Now the fourth month after surgery is about to start, and a new pain around my thigh is punishing me from sleeping properly most nights.  My face looks bonier now, submerged in beard that prefers length, courtesy of my ancestors in the Middle East, through my father who found romance in an overseas worker.  But my new commitment to graphic design and body-art offers a surge of energy for my mind, raging against painful nights that make mornings feel lethargic and groggy.  Each time I take my pain pills, the hills would stretch my line of sight, and imagine the curves of bodies, in smoky, midnight rooms, a kaleidoscope of excitements that appears oblivious to the politics of Duterte. One time, I received an email from one of the hotel’s night managers, which underlined my popularity among foreign guests, and that I still have the old job, if I want it.    

It was a message from a world bustling with celebrity gossip, strippers at Club Genet and Club Narciso, and the hard reality of extrajudicial killings; it is a world half a day away from fresh, cool air in high altitudes that’s now transforming me to sedentary routines.  Last week, a Maori and Celtic design I drew on the arms of new friends spurned modest praise, after chatting about the president’s son telling the country – or perhaps giving his father and extrajudicial killers a footnote – that tattoos and body piercings do not make a drug addict.

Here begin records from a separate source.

Lemma title_follows_countdown_witness :
  let s := setIsActive true (setTimeLeft 1497 initialState) in
  reachable s /\ documentTitle s = "Work - 24:57".
Proof.
  intros s.
  assert (Hr : reachable s).
  { apply (reachable_run (mkHost false None) [ClickLaunch; Tick; Tick; Tick]
             initialState s 0%nat); [apply reachable_mount | reflexivity]. }
  split; [exact Hr|].
  destruct (title_follows_countdown s Hr) as [Hrun _].
  destruct (Hrun eq_refl) as (active & Hf & Ht & _).
  injection Hf as <-. exact Ht.
Defined.

(** ** Reset on a loaded clock *)

(** X12. [resetTimer] is idempotent: a second Reset changes nothing.  It
    also changes nothing right after the completion sequence, which has
    already stopped the countdown and loaded the clock. *)
Theorem resetTimer_idempotent (s : State) :
  resetTimer (resetTimer s) = resetTimer s /\
  resetTimer (completed s) = completed s.
Proof.
  assert (Hidem : forall st, resetTimer (resetTimer st) = resetTimer st).
  { intros st. unfold resetTimer at 2 3.
    destruct (findTimer (activeTimerId st) (timers st)) as [t|] eqn:Hf;
      unfold resetTimer; simpl; rewrite Hf; reflexivity. }
  split; [apply Hidem|]. unfold completed. apply Hidem.
Qed.

(** ** Reading a displayed time back *)






(** ** Session after session *)




(** ** The two versions of the component *)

These days, I have a new appreciation for tattoo patterns from tribes indigenous to the country, and have gathered numerous designs in folders and notebooks.  I can see Igorot and Mangyan geometries around my ankles in a month or two, spreading further down to where I feel calm and excited in memories of tongues indulging me, always desperate for love in our ways of touching that have no equal in the latitudes and attitudes of care.